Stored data
^^^^^^^^^^^^^^^^

Lemma notify_order b : order_ok b -> order_ok (notifyCapacity b).
Proof. intros H. by apply (order_same [] b). Qed.

(** ** Taking frames out of the queue *)
Lemma remove_unique {A} (f g : A -> nat) (w : A) l :
  (forall x, In x l -> f x = f w <-> g x = g w) ->
  map g (List.filter (fun x => negb (Nat.eqb (f x) (f w))) l) = without (g w) (map g l).
Proof.
  induction l as [|x l IH]; intros H; simpl; [done|].
  specialize (IH (fun y Hy => H y (or_intror Hy))). specialize (H x (or_introl eq_refl)).
  destruct (Nat.eqb_spec (f x) (f w)) as [E|E], (Nat.eqb_spec (g x) (g w)) as [E'|E']; simpl; try (by rewrite IH); tauto.
Qed.

Lemma NoDup_inj {A} (f : A -> nat) l x y :
  List.NoDup (map f l) -> In x l -> In y l -> f x = f y -> x = y.
Proof.
  induction l as [|a l IH]; simpl; [done|]. inversion_clear 1 as [|? ? Ha Hl]. intros [->|Hx] [->|Hy] E; [done| | |by apply IH].
  - destruct Ha. rewrite E. by apply in_map.
  - destruct Ha. rewrite <- E. by apply in_map.
Qed.

Lemma remove_item_uids u l : map Item.uid (remove_item u l) = without u (map Item.uid l).
Proof. unfold remove_item, without. induction l as [|i l IH]; simpl; [done|]. destruct (negb _); simpl; by rewrite IH. Qed.

Lemma remove_item_absent u l : ~ In u (map Item.uid l) -> remove_item u l = l.
Proof.
  induction l as [|i l IH]; simpl; [done|]. intros H. destruct (Nat.eqb_spec (Item.uid i) u) as [E|_]; [by destruct H; left|].
  simpl. rewrite IH; [done|]. intros Hin. apply H. by right.
Qed.

(** Removing one of the frames of a list. *)
Lemma remove_item_total l i :
  List.NoDup (map Item.uid l) -> In i l ->
  total (remove_item (Item.uid i) l) = total l - Item.bytes i /\
  S (List.length (remove_item (Item.uid i) l)) = List.length l.
Proof.
  induction l as [|j l IH]; simpl; [done|]. inversion_clear 1 as [|? ? Hj Hl]. intros [->|Hin].
  - rewrite Nat.eqb_refl. simpl. fold (remove_item (Item.uid i) l). rewrite remove_item_absent by done.
    split; [lia|done].
  - destruct (Nat.eqb_spec (Item.uid j) (Item.uid i)) as [E|_]; [destruct Hj; rewrite E; by apply in_map|].
    simpl. fold (remove_item (Item.uid i) l). destruct (IH Hl Hin) as [-> <-]. split; [lia|done].
Qed.

Lemma remove_item_Forall P u l : Forall P l -> Forall P (remove_item u l).
Proof.
  rewrite !Forall_forall. intros H i Hi. apply H. apply list_elem_of_In in Hi. apply filter_In in Hi as [Hi _].
  by apply list_elem_of_In.
Qed.

(** The queued frames have distinct identities, not shared with the others. *)
Lemma order_parts b : order_ok b ->
  List.NoDup (map Item.uid (Buf.inflight b)) /\ List.NoDup (map Item.uid (Buf.items b)) /\
  List.NoDup (map Waiter.uid (Buf.waiting b)) /\
  (forall u, In u (map Item.uid (Buf.inflight b)) -> ~ In u (map Item.uid (Buf.items b)) /\ ~ In u (map Waiter.uid (Buf.waiting b))) /\
  (forall u, In u (map Item.uid (Buf.items b)) -> ~ In u (map Waiter.uid (Buf.waiting b))).
Proof.
  intros [S _]. apply sorted_app in S as (_ & S & _). unfold queue_uids in S.
  apply sorted_app in S as (S1 & S & D1). apply sorted_app in S as (S2 & S3 & D2).
  split; [by apply sorted_NoDup|]. split; [by apply sorted_NoDup|]. split; [by apply sorted_NoDup|].
  split; [intros u Hu; split; intros Hu'|intros u Hu Hu'].
  - assert (u < u)%nat; [|lia]. apply D1; [done|]. apply in_or_app. by left.
  - assert (u < u)%nat; [|lia]. apply D1; [done|]. apply in_or_app. by right.
  - assert (u < u)%nat; [|lia]. by apply D2.
Qed.

(** A queued frame is taken out. *)
Definition without_item (b : WsOutboundBuffer) (i : WsBufferItem) : WsOutboundBuffer :=
  b <| Buf.items := remove_item (Item.uid i) (Buf.items b) |> <| Buf.bytes := Buf.bytes b - Item.bytes i |>.

Lemma without_item_queue b i :
  order_ok b -> In i (Buf.items b) -> queue_uids (without_item b i) = without (Item.uid i) (queue_uids b).
Proof.
  intros H Hin. destruct (order_parts b H) as (_ & _ & _ & D1 & D2).
  assert (In (Item.uid i) (map Item.uid (Buf.items b))) as Hu by (by apply in_map).
  unfold queue_uids. simpl. rewrite !without_app, remove_item_uids.
  rewrite (without_id _ (map Item.uid (Buf.inflight b))); [|intros Hf; by destruct (D1 _ Hf)].
  by rewrite (without_id _ (map Waiter.uid (Buf.waiting b))); [|apply D2].
Qed.

Lemma without_item_room b i : order_ok b -> room_ok b -> In i (Buf.items b) -> room_ok (without_item b i).
Proof.
  intros H [R1 R2 R3 R4 R5] Hin. destruct (order_parts b H) as (_ & N & _).
  destruct (remove_item_total _ i N Hin) as [Et El]. rewrite Forall_forall in R4.
  assert (0 <= Item.bytes i) by (apply R4; by apply list_elem_of_In).
  split; simpl; unfold buffer_length in *; simpl; [lia|lia|lia| |done].
  apply remove_item_Forall. by apply Forall_forall.
Qed.

Lemma without_item_turn b i : turn_ok b -> turn_ok (without_item b i).
Proof. by intros [T1 T2 T3 T4 T5]. Qed.

Lemma order_item b i : In i (Buf.items b) -> In (Item.uid i) (queue_uids b).
Proof. intros H. unfold queue_uids. apply in_or_app. right. apply in_or_app. left. by apply in_map. Qed.

(** ** Suspended calls *)

(** The suspended calls are in the order of their tickets. *)
Definition lined (b : WsOutboundBuffer) : Prop :=
  StronglySorted lt (map Waiter.ticket (Buf.waiting b)) /\
  forall w, In w (Buf.waiting b) -> (Waiter.ticket w < Buf.nextAdmissionTicket b)%nat.

Lemma lined_same b b' : same_state b b' -> lined b -> lined b'.
Proof. intros H. use_same H. unfold lined. by rewrite Ew, En. Qed.

(** What holds between any two instructions of an open buffer. *)
Definition core_but (held : list nat) (b : WsOutboundBuffer) : Prop :=
  room_ok b /\ order_but held b /\ lined b /\ turn_ok b.

Definition core_ok : WsOutboundBuffer -> Prop := core_but [].

Lemma suspend_order held b m n g : order_but held b -> order_but held (suspend b m n g).
Proof.
  intros H. apply (order_append held b); [done|done|done|].
  unfold queue_uids. simpl. by rewrite map_app, !app_assoc.
Qed.

Lemma suspend_core held b m n g : frame_ok n m g -> core_but held b -> core_but held (suspend b m n g).
Proof.
  intros Hn ([R1 R2 R3 R4 R5] & O & [L1 L2] & [T1 T2 T3 T4 T5]).
  split; [by split|]. split; [by apply suspend_order|]. split; [split|split]; simpl.
  - rewrite map_app. apply sorted_app. split; [done|]. split; [constructor; constructor|].
    intros x y Hx [<-|[]]. apply in_map_iff in Hx as (w & <- & Hw). by apply L2.
  - intros w Hw. apply in_app_or in Hw as [Hw|[<-|[]]]; simpl; [specialize (L2 w Hw)|]; lia.
  - lia.
  - intros w Hw. apply in_app_or in Hw as [Hw|[<-|[]]]; simpl.
    + destruct (T2 w Hw) as (A & B & C & D). split; [lia|]. by split.
    + split; [lia|]. split; [|by split]. intros Hc. apply T5 in Hc. lia.
  - intros t Ht. rewrite map_app, in_app_iff. simpl.
    destruct (decide (t = Buf.nextAdmissionTicket b)) as [->|Hne]; [left; right; by left|].
    destruct (T3 t) as [H|H]; [lia|left; by left|by right].
  - done.
  - intros t Ht. apply T5 in Ht. lia.
Qed.

Lemma refuse_core held b m r : core_but held b -> core_but held (settle (call b m).2 (Buf.calls b) (rejected r)).
Proof.
  intros (R & O & L & T).
  assert (same_state b (settle (call b m).2 (Buf.calls b) (rejected r))) as S
    by (eapply same_trans; [apply same_call|apply same_settle]).
  split; [by eapply room_same|]. split; [by apply order_refuse|]. split; [by eapply lined_same|by eapply turn_same].
Qed.

(** The callback only adds suspended calls behind the others. *)
Definition adds_waiters (b b' : WsOutboundBuffer) : Prop :=
  (exists extra, Buf.waiting b' = (Buf.waiting b ++ extra)%list) /\ Buf.inflight b' = Buf.inflight b /\
  Buf.admissionTurn b' = Buf.admissionTurn b /\ Buf.capacity b' = Buf.capacity b /\
  Buf.closed b' = Buf.closed b /\ Buf.aborted b' = Buf.aborted b /\
  (Buf.nextAdmissionTicket b <= Buf.nextAdmissionTicket b')%nat.

Lemma adds_same b b' : same_state b b' -> adds_waiters b b'.
Proof. intros H. use_same H. split; [exists []; by rewrite app_nil_r|]. rewrite En. by repeat split. Qed.

Lemma adds_trans b1 b2 b3 : adds_waiters b1 b2 -> adds_waiters b2 b3 -> adds_waiters b1 b3.
Proof.
  intros ((e1 & E1) & A1) ((e2 & E2) & A2). split; [exists (e1 ++ e2)%list; by rewrite E2, E1, app_assoc|].
  destruct A1 as (? & ? & ? & ? & ? & ?), A2 as (? & ? & ? & ? & ? & ?). repeat split; try congruence. lia.
Qed.

Lemma answer_ok held reply b m :
  core_but held b -> core_but held (answer reply b m) /\ adds_waiters b (answer reply b m) /\
  Buf.items (answer reply b m) = Buf.items b /\ Buf.bytes (answer reply b m) = Buf.bytes b /\
  (forall u, In u (queue_uids b) -> In u (queue_uids (answer reply b m))).
Proof.
  intros H. unfold answer. destruct (reply m) as [notice|]; [|split; [done|]; split; [by apply adds_same|done]].
  destruct (Z.ltb_spec MAX_BYTES (message_bytes notice)) as [|Hn].
  - assert (same_state b (settle (call b notice).2 (Buf.calls b) (rejected frame_too_large))) as S
      by (eapply same_trans; [apply same_call|apply same_settle]).
    change (let '(uid, b0) := call b notice in settle b0 uid (rejected frame_too_large))
      with (settle (call b notice).2 (Buf.calls b) (rejected frame_too_large)).
    split; [by apply refuse_core|]. split; [by apply adds_same|]. unfold queue_uids. use_same S. by rewrite Ei, Ef, Eb, Ew.
  - pose proof (message_bytes_nonneg notice). split; [by apply suspend_core; [split|]|]. split; [|split; [done|split; [done|]]].
    + split; [by eexists|]. repeat split; simpl; lia.
    + unfold queue_uids. simpl. intros u. rewrite map_app, !in_app_iff. tauto.
Qed.

(** ** Eviction *)
Definition evict_one (reply : json -> option json) (b : WsOutboundBuffer) (i : WsBufferItem) : WsOutboundBuffer :=
  settle (answer reply (drop (without_item b i) (Item.message i)) (Item.message i)) (Item.uid i) (rejected log_evicted).

Lemma settle_core b u r : core_but [u] b -> core_ok (settle b u (rejected r)).
Proof.
  intros (R & O & L & T). pose proof (same_settle b u (rejected r)) as S.
  split; [by eapply room_same|]. split; [by apply order_settle|]. split; [by eapply lined_same|by eapply turn_same].
Qed.

Lemma without_item_core b i : core_ok b -> In i (Buf.items b) -> core_but [Item.uid i] (without_item b i).
Proof.
  intros (R & O & L & T) Hi. split; [by apply without_item_room|]. split; [|split; [done|by apply without_item_turn]].
  apply (order_take b); [done|by apply order_item|done|done|by apply without_item_queue].
Qed.

Lemma evict_one_ok reply b i :
  core_ok b -> In i (Buf.items b) -> core_ok (evict_one reply b i) /\ adds_waiters b (evict_one reply b i) /\
  Buf.items (evict_one reply b i) = remove_item (Item.uid i) (Buf.items b).
Proof.
  intros H Hi. unfold evict_one.
  assert (core_but [Item.uid i] (drop (without_item b i) (Item.message i))) as H1.
  { destruct (without_item_core b i H Hi) as (R & O & L & T). split; [by apply (room_same (without_item b i))|].
    split; [by apply (order_same _ (without_item b i))|]. split; [by apply (lined_same (without_item b i))|by apply (turn_same (without_item b i))]. }
  destruct (answer_ok _ reply _ (Item.message i) H1) as (H2 & A & Ei & _).
  split; [by apply settle_core|]. split.
  - eapply adds_trans; [|apply adds_same, same_settle]. eapply adds_trans; [|exact A].
    split; [exists []; simpl; by rewrite app_nil_r|]. by repeat split.
  - pose proof (same_settle (answer reply (drop (without_item b i) (Item.message i)) (Item.message i))
      (Item.uid i) (rejected log_evicted)) as S. destruct S as (-> & _). by rewrite Ei.
Qed.

(** The loop ends with room or with nothing to evict. *)
Lemma evict_ok reply n fuel : forall b,
  core_ok b -> (List.length (Buf.items b) < fuel)%nat ->
  core_ok (evict fuel reply b n) /\ adds_waiters b (evict fuel reply b n) /\
  (fits (evict fuel reply b n) n = true \/ Forall (fun i => droppable i = false) (Buf.items (evict fuel reply b n))) /\
  (forall i, In i (Buf.items b) -> droppable i = false -> In i (Buf.items (evict fuel reply b n))).
Proof.
  induction fuel as [|fuel IH]; intros b H Hf; [lia|]. cbn [evict].
  destruct (fits b n) eqn:Hfit; [split; [done|]; split; [by apply adds_same|]; by split; [left|]|].
  destruct (List.find droppable (Buf.items b)) as [i|] eqn:Ef.
  - apply find_some in Ef as [Hi Hd]. fold (without_item b i). fold (evict_one reply b i).
    destruct (evict_one_ok reply b i H Hi) as (H1 & A1 & E1).
    destruct (IH (evict_one reply b i) H1) as (H2 & A2 & D & K).
    { rewrite E1. destruct H as (_ & O & _). destruct (order_parts b O) as (_ & N & _).
      destruct (remove_item_total _ i N Hi) as [_ El]. lia. }
    split; [done|]. split; [by eapply adds_trans|]. split; [done|]. intros j Hj Hdj. apply K; [|done].
    rewrite E1. apply filter_In. split; [done|]. apply negb_true_iff, Nat.eqb_neq. intros E.
    destruct H as (_ & O & _). destruct (order_parts b O) as (_ & N & _).
    rewrite (NoDup_inj Item.uid _ j i N Hj Hi E) in Hdj. congruence.
  - split; [done|]. split; [by apply adds_same|]. split; [right|done]. apply Forall_forall. intros i Hi.
    apply list_elem_of_In in Hi. by apply (find_none _ _ Ef).
Qed.

(** ** Advancing the turn *)

(** [turn_ok] but for the turn, which may be cancelled. *)
Record turn_open (b : WsOutboundBuffer) : Prop := {
  tp_le : (Buf.admissionTurn b <= Buf.nextAdmissionTicket b)%nat;
  tp_range : forall w, In w (Buf.waiting b) ->
    (Buf.admissionTurn b <= Waiter.ticket w < Buf.nextAdmissionTicket b)%nat /\
    ~ In (Waiter.ticket w) (Buf.cancelledTickets b) /\ frame_ok (Waiter.bytes w) (Waiter.message w) (Waiter.signal w) /\
    (Waiter.awaits w <= Buf.capacity b)%nat;
  tp_full : forall t, (Buf.admissionTurn b <= t < Buf.nextAdmissionTicket b)%nat ->
    In t (map Waiter.ticket (Buf.waiting b)) \/ In t (Buf.cancelledTickets b);
  tp_cancelled : forall t, In t (Buf.cancelledTickets b) -> (t < Buf.nextAdmissionTicket b)%nat;
}.

Lemma existsb_nat_In x l : existsb (Nat.eqb x) l = true <-> In x l.
Proof.
  rewrite existsb_exists. split; [intros (y & Hy & E); apply Nat.eqb_eq in E; by subst y|].
  intros H. exists x. split; [done|apply Nat.eqb_refl].
Qed.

^^^^^^^^^^^^^^^^

### PROBLEM DESCRIPTION
Reproduce, character for character, only the lines of the preceding data that start at the line with "unfold queue_uids. simpl. by" and end at the line with "(exists extra, Buf.waiting", both included.

### RESPONSE BOX
  unfold queue_uids. simpl. by rewrite map_app, !app_assoc.
Qed.

Lemma suspend_core held b m n g : frame_ok n m g -> core_but held b -> core_but held (suspend b m n g).
Proof.
  intros Hn ([R1 R2 R3 R4 R5] & O & [L1 L2] & [T1 T2 T3 T4 T5]).
  split; [by split|]. split; [by apply suspend_order|]. split; [split|split]; simpl.
  - rewrite map_app. apply sorted_app. split; [done|]. split; [constructor; constructor|].
    intros x y Hx [<-|[]]. apply in_map_iff in Hx as (w & <- & Hw). by apply L2.
  - intros w Hw. apply in_app_or in Hw as [Hw|[<-|[]]]; simpl; [specialize (L2 w Hw)|]; lia.
  - lia.
  - intros w Hw. apply in_app_or in Hw as [Hw|[<-|[]]]; simpl.
    + destruct (T2 w Hw) as (A & B & C & D). split; [lia|]. by split.
    + split; [lia|]. split; [|by split]. intros Hc. apply T5 in Hc. lia.
  - intros t Ht. rewrite map_app, in_app_iff. simpl.
    destruct (decide (t = Buf.nextAdmissionTicket b)) as [->|Hne]; [left; right; by left|].
    destruct (T3 t) as [H|H]; [lia|left; by left|by right].
  - done.
  - intros t Ht. apply T5 in Ht. lia.
Qed.

Lemma refuse_core held b m r : core_but held b -> core_but held (settle (call b m).2 (Buf.calls b) (rejected r)).
Proof.
  intros (R & O & L & T).
  assert (same_state b (settle (call b m).2 (Buf.calls b) (rejected r))) as S
    by (eapply same_trans; [apply same_call|apply same_settle]).
  split; [by eapply room_same|]. split; [by apply order_refuse|]. split; [by eapply lined_same|by eapply turn_same].
Qed.

(** The callback only adds suspended calls behind the others. *)
Definition adds_waiters (b b' : WsOutboundBuffer) : Prop :=
  (exists extra, Buf.waiting b' = (Buf.waiting b ++ extra)%list) /\ Buf.inflight b' = Buf.inflight b /\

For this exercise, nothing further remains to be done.